Outra causa endocrinológica de problemas de ereção pode ser um tumor hipofisário – uma das glândulas endócrinas mais importantes do corpo humano, que está localizado no cérebro. Se tal tumor secreta um hormônio chamado prolactina, então nenhuma outra alteração no corpo além da disfunção erétil persistente será notada. Neste caso, para o diagnóstico, é necessário não só examinar o estado hormonal de uma pessoa, mas também realizar uma tomografia computadorizada do cérebro.

Como entender as causas da impotência? Clique e saiba como em Endoxafil.

Para excluir doenças urogenitais, é necessário consultar um urologista ou um andrologista, seguido de exame de ultrassonografia, exames de sangue e espermatozóides, esfregaços bacteriológicos.

Se houver suspeita de que seu problema está relacionado a distúrbios hormonais, consulte um endocrinologista. Exame ultra-sonográfico das glândulas endócrinas, tomografia computadorizada pode ser necessária. O diagnóstico laboratorial ajudará a estabelecer o nível de um hormônio no sangue.

Vasculopatias são detectadas pelo ultra-som Doppler. Técnicas modernas nos permitem determinar os indicadores quantitativos e qualitativos do suprimento de sangue ao pênis.
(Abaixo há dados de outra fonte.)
(* ===== verification/IdentityFacts.v ===== *)
(** What becomes of a credential call from entry to exit: the kernel runs a
    harmless version of it, and the guest sees the emulated one. *)

From Stdlib Require Import ZArith Lia Ascii String.
From stdpp Require Import base list numbers.
From S2P Require Import Prelude Stdio Arch Syscalls World Guest ToyKernel GuestFacts Creds Owners Config Path PathFacts.
From S2P Require Import Tracee PathArg Dac Identity Mounts Exec Rewrite Fake Safety Wp RewriteFacts.
Local Open Scope Z_scope.
Local Open Scope emu_scope.

(** The calls that change the user or group ids, with the arguments the guest
    passed; [None] for the other actions. *)
Definition id_change (a : action) (args : list Z) : option cred_call :=
  let a_ := fun i => w32 (nth i args 0) in
  match a with
  | A_SETUID => Some (SETUID (a_ 0%nat))
  | A_SETGID => Some (SETGID (a_ 0%nat))
  | A_SETREUID => Some (SETREUID (a_ 0%nat) (a_ 1%nat))
  | A_SETREGID => Some (SETREGID (a_ 0%nat) (a_ 1%nat))
  | A_SETRESUID => Some (SETRESUID (a_ 0%nat) (a_ 1%nat) (a_ 2%nat))
  | A_SETRESGID => Some (SETRESGID (a_ 0%nat) (a_ 1%nat) (a_ 2%nat))
  | A_SETFSUID => Some (SETFSUID (a_ 0%nat))
  | A_SETFSGID => Some (SETFSGID (a_ 0%nat))
  | _ => None
  end.

(** What the kernel may find in the arguments of such a call: the real user's
    own id for [setuid] and [setgid], "no change" for the others. *)
Definition harmless (ar : arch) (euid egid : Z) (a : action) (regs : list Z) : Prop :=
  let arg_is := fun n v => Arch.reg_arg ar n regs = uword ar v in
  match a with
  | A_SETUID => arg_is 1 euid
  | A_SETGID => arg_is 1 egid
  | A_SETREUID | A_SETREGID => arg_is 1 none_id /\ arg_is 2 none_id
  | A_SETRESUID | A_SETRESGID => arg_is 1 none_id /\ arg_is 2 none_id /\ arg_is 3 none_id
  | A_SETFSUID | A_SETFSGID => arg_is 1 none_id
  | _ => True
  end.

(** ** Lemmas *)

Section facts.
Context {abi : ABI} `{!ABIOk abi} `{laws : GuestLaws abi_arch W}.

(** A call that changes ids takes no path and is none of the special ones. *)
Lemma id_change_name n a args call :
  action_entry n = Some a -> id_change a args = Some call ->
  (forall z, path_entry n z = None) /\ n ∉ [NR_execve; NR_bind; NR_connect; NR_sendto; NR_execveat].
Proof.
  unfold action_entry; intros Ha Hc.
  destruct (List.find _ action_table) as [t|] eqn:Hf; [|done]; injection Ha as Ha.
  apply List.find_some in Hf as [Hin [_ Hn]%andb_prop]; bool_cases; subst n.
  set (other n := bool_decide (n ∉ path_table.*1) &&
                  bool_decide (n ∉ [NR_execve; NR_bind; NR_connect; NR_sendto; NR_execveat])).
  assert (Hall : forallb (fun t => match id_change t.1.2 [] with Some _ => other t.1.1 | None => true end) action_table = true)
    by (vm_compute; reflexivity).
  rewrite List.forallb_forall in Hall; specialize (Hall t Hin); cbv beta in Hall; rewrite Ha in Hall.
  destruct (id_change a []) eqn:E; [|by destruct a].
  unfold other in Hall; apply andb_prop in Hall as [H1%bool_decide_eq_true_1 H2%bool_decide_eq_true_1].
  split; [|exact H2]; intros z; unfold path_entry.
  destruct (List.find _ path_table) as [p|] eqn:Hp; [|done].
  apply List.find_some in Hp as [Hp1%list_elem_of_In Hp2]; bool_cases.
  exfalso; apply H1; rewrite <- Hp2; by apply list_elem_of_fmap_2.
Qed.

Lemma is_nr_other n m z : nr n = Some z -> m <> n -> is_nr m z = false.
Proof.
  intros Hn Hne; unfold is_nr; destruct (nr m) as [z'|] eqn:Hm; [|done].
  apply Z.eqb_neq; intros ->; apply Hne; eapply nr_inj; eauto.
Qed.

Lemma reg_put_eq n v regs : regs_wf abi_arch regs -> Arch.reg_arg abi_arch n (put abi_arch (ARG n) v regs) = uword abi_arch v.
Proof. apply get_put_eq. Qed.

Lemma reg_put_ne n m v regs :
  arg_ok n -> arg_ok m -> n <> m -> Arch.reg_arg abi_arch n (put abi_arch (ARG m) v regs) = Arch.reg_arg abi_arch n regs.
Proof. intros Hn Hm Hne; apply get_put_ne; intros E; apply Hne; symmetry; eapply role_index_arg_inj; eauto. Qed.

(** The identity handler commits harmless arguments. *)
Lemma wp_neutralize a args call P (s : engine W) :
  regs_wf abi_arch (e_regs s) -> store_accepted (W := W) (t_pid (e_t s)) -> id_change a args = Some call ->
  (forall regs w', regs_wf abi_arch regs ->
     harmless abi_arch (host_euid (e_world s)) (host_egid (e_world s)) a regs ->
     kernel_regs w' (t_pid (e_t s)) = Some regs -> P () (s <| e_regs := regs |> <| e_world := w' |>)) ->
  wp (neutralize_id_change (Some a)) P s.
Proof.
  intros Hregs Hacc Hcall HP; unfold neutralize_id_change.
  assert (Hdone : forall regs, regs_wf abi_arch regs ->
    harmless abi_arch (host_euid (e_world s)) (host_egid (e_world s)) a regs ->
    wp store_regs_now (fun _ => wp (mret ()) P) (s <| e_regs := regs |>)).
  { intros regs Hr Hh; apply wp_store_accepted; [done|exact Hr|]; intros b w' _ _ Hk; apply wp_ret; by apply HP. }
  destruct a; try done; wp_run; (apply (Hdone (put abi_arch _ _ _)); [by repeat apply put_wf|]);
    cbn [e_regs e_world update eta_engine harmless] in *; split_and?;
    repeat first [rewrite reg_put_eq by (by repeat apply put_wf) | rewrite reg_put_ne by (try split; lia)]; done.
Qed.

(** After the identity handler, nothing else happens to such a call. *)
Lemma redirect_call_other calloc n z P (s : engine W) :
  nr n = Some z -> (forall z, path_entry n z = None) -> n ∉ [NR_execve; NR_bind; NR_connect; NR_sendto; NR_execveat] ->
  P () s -> wp (redirect_call calloc z) P s.
Proof.
  intros Hn Hp Ho HP; unfold redirect_call.
  rewrite !(is_nr_other n) by (done || intros <-; apply Ho; repeat constructor).
  wp_run; cbv iota; rewrite (find_path_entry n z Hn), Hp; by apply wp_ret.
Qed.

Lemma mounts_other z a args call P (s : engine W) :
  id_change a args = Some call -> P false s -> wp (emuroot_emulate_mounts z (Some a)) P s.
Proof. intros Hc HP; unfold emuroot_emulate_mounts; wp_run; destruct (negb _); [by wp_run|]; destruct a; try done; by wp_run. Qed.

Lemma wp_entry_id_change calloc n z a args call P (s : engine W) :
  regs_wf abi_arch (e_regs s) -> store_accepted (W := W) (t_pid (e_t s)) -> has_fake_ids (e_ctx s) = true ->
  nr n = Some z -> slong abi_arch (Arch.get abi_arch SYSNO (e_regs s)) = z ->
  action_entry n = Some a -> id_change a args = Some call ->
  (forall t regs w', t_pid t = t_pid (e_t s) -> t_creds t = t_creds (e_t s) -> t_sysno t = z -> created t = [] ->
     t_args t = (fun i => Arch.reg_arg abi_arch i (e_regs s)) <$> [1; 2; 3; 4; 5; 6] ->
     regs_wf abi_arch regs ->
     harmless abi_arch (host_euid (e_world s)) (host_egid (e_world s)) a regs ->
     kernel_regs w' (t_pid (e_t s)) = Some regs ->
     P () (s <| e_t := t |> <| e_regs := regs |> <| e_world := w' |>)) ->
  wp (emuroot_on_entry calloc) P s.
Proof.
  intros Hregs Hacc Hids Hn Hz Ha Hc HP; destruct (id_change_name n a args call Ha Hc) as [Hp Ho].
  unfold emuroot_on_entry, start_call, emuroot_identity_entry; wp_run; cbn [e_ctx e_regs update eta_engine]; rewrite Hz, Hids.
  cbv iota; wp_run; rewrite (action_of_entry n z Hn), Ha.
  eapply wp_neutralize; try done; intros regs w' Hr Hh Hk.
  replace (bool_decide _) with false by (symmetry; apply bool_decide_eq_false; intros [= ->]; done).
  wp_run; eapply mounts_other; [done|]; cbv iota.
  apply (redirect_call_other calloc n); try done.
  by apply (HP _ regs w').
Qed.

Lemma fake_result_id_change calloc kstat a call ret P (s : engine W) :
  id_change a (t_args (e_t s)) = Some call ->
  (let '(c, r) := cred_step (t_creds (e_t s)) call in P r (s <| e_t := e_t s <| t_creds := c |> |>)) ->
  wp (fake_result calloc kstat a ret) P s.
Proof.
  intros Hc HP; unfold fake_result, set_creds, saved_arg; wp_run.
  destruct a; try done; cbn [id_change] in Hc; injection Hc as <-; cbn [cred_step] in HP; wp_run;
    match goal with |- context [let '(_, _) := ?x in _] => destruct x end; wp_run; exact HP.
Qed.

Lemma slong_uword z : uword abi_arch (slong abi_arch z) = uword abi_arch z.
Proof.
  unfold slong; pose proof (word_bits_ge abi_arch); assert (0 < 2 ^ word_bits abi_arch) by (apply Z.pow_pos_nonneg; lia).
  case_ifs; [apply uword_idem|].
  unfold uword; rewrite <- (Z.mod_add _ 1) by lia.
  replace (z mod 2 ^ word_bits abi_arch - 2 ^ word_bits abi_arch + 1 * 2 ^ word_bits abi_arch)
    with (z mod 2 ^ word_bits abi_arch) by lia; apply Z.mod_mod; lia.
Qed.

(** The actions that end in the switch of [fake_result]. *)
Definition plain (a : action) : bool :=
  match a with
  | A_GETCWD | A_EXECVE | A_CHROOT | A_MOUNT | A_UMOUNT | A_READLINK | A_UNAME => false
  | _ => true
  end.

Definition the_ret (s : engine W) : Z := slong abi_arch (Arch.get abi_arch RET (e_regs s)).
Definition unlogged (s : engine W) : engine W := s <| e_t := e_t s <| logged := false |> |>.

Lemma wp_exit_plain calloc kstat n z a P (s : engine W) :
  has_fake_ids (e_ctx s) = true -> nr n = Some z -> t_sysno (e_t s) = z -> created (e_t s) = [] ->
  action_entry n = Some a -> plain a = true ->
  wp (fake_result calloc kstat a (the_ret s))
     (fun r => wp (if negb (r =? the_ret s) then set_result r else mret ()) P) (unlogged s) ->
  wp (emuroot_on_exit calloc kstat) P s.
Proof.
  intros Hids Hn Hz Hcr Ha Hp HP; unfold emuroot_on_exit, record_created; wp_run.
  cbn [e_t created update eta_engine eta_tracee]; rewrite Hcr; change (bool_decide ([] = [])) with true; cbv iota; wp_run.
  cbn [e_t e_ctx t_sysno update eta_engine eta_tracee]; rewrite Hz, (action_of_entry n z Hn), Ha, Hids.
  apply wp_bind in HP; destruct a; try done; exact HP.
Qed.

(** The result as the guest sees it. *)
Lemma wp_set_result_if r P (s s0 : engine W) :
  regs_wf abi_arch (e_regs s) -> store_accepted (W := W) (t_pid (e_t s)) -> e_regs s = e_regs s0 ->
  (forall s', e_ctx s' = e_ctx s -> e_t s' = e_t s ->
     Arch.get abi_arch RET (e_regs s') = uword abi_arch r ->
     e_regs s' = e_regs s \/ kernel_regs (e_world s') (t_pid (e_t s)) = Some (e_regs s') -> P () s') ->
  wp (if negb (r =? the_ret s0) then set_result r else mret ()) P s.
Proof.
  intros Hregs Hacc Er HP; unfold the_ret; rewrite <- Er; set (ret := slong abi_arch _).
  destruct (Z.eqb_spec r ret) as [->|Hne]; cbn [negb].
  - wp_run; apply HP; [done|done| |by constructor].
    unfold ret; rewrite slong_uword; symmetry; apply uword_small, (get_range _ _ _ Hregs).
  - unfold set_result; wp_run; apply wp_store_accepted; [done|by apply put_wf|].
    intros b w' _ _ Hk; wp_run; apply HP; [done|done|by apply get_put_eq|by constructor 2].
Qed.

(** [emuroot_on_exit] makes the emulated call and reports its result. *)
Lemma wp_exit_id_change calloc kstat n z a call P (s : engine W) :
  regs_wf abi_arch (e_regs s) -> store_accepted (W := W) (t_pid (e_t s)) -> has_fake_ids (e_ctx s) = true ->
  nr n = Some z -> t_sysno (e_t s) = z -> created (e_t s) = [] ->
  action_entry n = Some a -> id_change a (t_args (e_t s)) = Some call ->
  (forall s', t_creds (e_t s') = (cred_step (t_creds (e_t s)) call).1 ->
     Arch.get abi_arch RET (e_regs s') = uword abi_arch (cred_step (t_creds (e_t s)) call).2 ->
     e_regs s' = e_regs s \/ kernel_regs (e_world s') (t_pid (e_t s)) = Some (e_regs s') -> P () s') ->
  wp (emuroot_on_exit calloc kstat) P s.
Proof.
  intros Hregs Hacc Hids Hn Hz Hcr Ha Hc HP; eapply wp_exit_plain; try done; [by destruct a|].
  apply fake_result_id_change with (call := call); [done|].
  change (t_creds (e_t (unlogged s))) with (t_creds (e_t s)).
  destruct (cred_step (t_creds (e_t s)) call) as [c r] eqn:E; cbn [fst snd] in HP.
  apply wp_set_result_if; try done; intros s' _ Et Hr Hk; apply HP; by rewrite ?Et.
Qed.
End facts.

(** ** Properties *)

(** C6: a credential call is emulated from entry to exit. When ids are faked and
    the guest calls setuid, setgid, setreuid, ..., setfsgid (whatever number the
    ABI has for it), the kernel is left to run a harmless version of the call:
    the registers it holds after the entry stop ask for the real user's own id or
    for no change. Whatever that call then answers, with whatever registers and
    world at the exit stop, the process's emulated credentials become those of
    the emulated call on the arguments the guest passed, its result is in the
    return register, and the kernel's registers agree unless none had to change. *)
Theorem cred_call_emulated {abi : ABI} `{!ABIOk abi} `{laws : GuestLaws abi_arch W} (calloc : Z -> Z -> bool) (kstat : stat_layout)
    (s : engine W) (n : sysname) (z : Z) (a : action) (call : cred_call) :
  let args := (fun i => Arch.reg_arg abi_arch i (e_regs s)) <$> [1; 2; 3; 4; 5; 6] in
  regs_wf abi_arch (e_regs s) -> store_accepted (W := W) (t_pid (e_t s)) -> has_fake_ids (e_ctx s) = true ->
  nr n = Some z -> slong abi_arch (Arch.get abi_arch SYSNO (e_regs s)) = z ->
  action_entry n = Some a -> id_change a args = Some call ->
  wp (emuroot_on_entry calloc) (fun _ s1 =>
    harmless abi_arch (host_euid (e_world s)) (host_egid (e_world s)) a (e_regs s1) /\
    kernel_regs (e_world s1) (t_pid (e_t s)) = Some (e_regs s1) /\
    forall regs w, regs_wf abi_arch regs ->
    wp (emuroot_on_exit calloc kstat) (fun _ s2 =>
      t_creds (e_t s2) = (cred_step (t_creds (e_t s)) call).1 /\
      Arch.get abi_arch RET (e_regs s2) = uword abi_arch (cred_step (t_creds (e_t s)) call).2 /\
      (e_regs s2 = regs \/ kernel_regs (e_world s2) (t_pid (e_t s)) = Some (e_regs s2)))
      (s1 <| e_regs := regs |> <| e_world := w |>)) s.
Proof.
  intros args Hregs Hacc Hids Hn Hz Ha Hc.
  eapply (wp_entry_id_change calloc n z a args call); try done.
  intros t regs1 w1 Hpid Hcreds Hsys Hcr Hargs Hr1 Hh Hk; split; [done|split; [done|]]; intros regs w Hr.
  apply (wp_exit_id_change calloc kstat n z a call); cbn [e_regs e_t e_ctx update eta_engine]; rewrite ?Hpid, ?Hcreds, ?Hargs; done.
Qed.

(** setresuid(1000, 1000, 0) by the fake root, which the sandbox refuses. *)
Lemma cred_call_emulated_witness :
  let s := toy_engine toy_example (lit "/r") 117 [1000; 1000; 0] in
  let call := SETRESUID 1000 1000 0 in
  cred_step (t_creds (e_t s)) call =
    (Creds (Ids3 1000 1000 0) (gid (creds_init 0 0)) 1000 (fsgid (creds_init 0 0)) (groups (creds_init 0 0)) (ngroups (creds_init 0 0)), 0) /\
  wp (emuroot_on_entry (abi := x86_64_abi) (fun _ _ => true)) (fun _ s1 =>
    harmless X86_64 1000 1000 A_SETRESUID (e_regs s1) /\
    kernel_regs (GuestLaws := toy_guest_laws) (e_world s1) 7 = Some (e_regs s1) /\
    forall regs w, regs_wf X86_64 regs ->
    wp (emuroot_on_exit (abi := x86_64_abi) (fun _ _ => true) x86_64_stat) (fun _ s2 =>
      t_creds (e_t s2) = (cred_step (t_creds (e_t s)) call).1 /\
      Arch.get X86_64 RET (e_regs s2) = uword X86_64 (cred_step (t_creds (e_t s)) call).2 /\
      (e_regs s2 = regs \/ kernel_regs (GuestLaws := toy_guest_laws) (e_world s2) 7 = Some (e_regs s2)))
      (s1 <| e_regs := regs |> <| e_world := w |>)) s.
Proof.
  intros s call; split; [vm_compute; reflexivity|].
  apply (cred_call_emulated (abi := x86_64_abi) (laws := toy_guest_laws) (fun _ _ => true) x86_64_stat s
           NR_setresuid 117 A_SETRESUID call).
  - exact (toy_regs_of_wf 117 [1000; 1000; 0]).
  - exact (toy_store_accepted 7).
  - reflexivity.
  - vm_compute; reflexivity.
  - vm_compute; reflexivity.
  - vm_compute; reflexivity.
  - vm_compute; reflexivity.
Defined.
Para o mesmo propósito, testes funcionais são atribuídos. Vasodilatadores são injetados nos corpos cavernosos do pênis. Ao mesmo tempo, a pressão arterial na artéria do pênis e da artéria braquial é comparada.

O neurologista ajudará a eliminar doenças da medula espinhal e do cérebro, bem como nervos periféricos. Diversos estudos complexos são às vezes atribuídos para esse fim – tomografia do cérebro e da medula espinhal, eletroencefalografia, eletromiografia, reoencefalografia.

O psicoterapeuta, sexólogo ou psiquiatra deve avaliar o componente mental de um distúrbio sexual. A principal tecnologia de diagnóstico utilizada por esses especialistas é uma conversa com o paciente, vários métodos de testes psicológicos.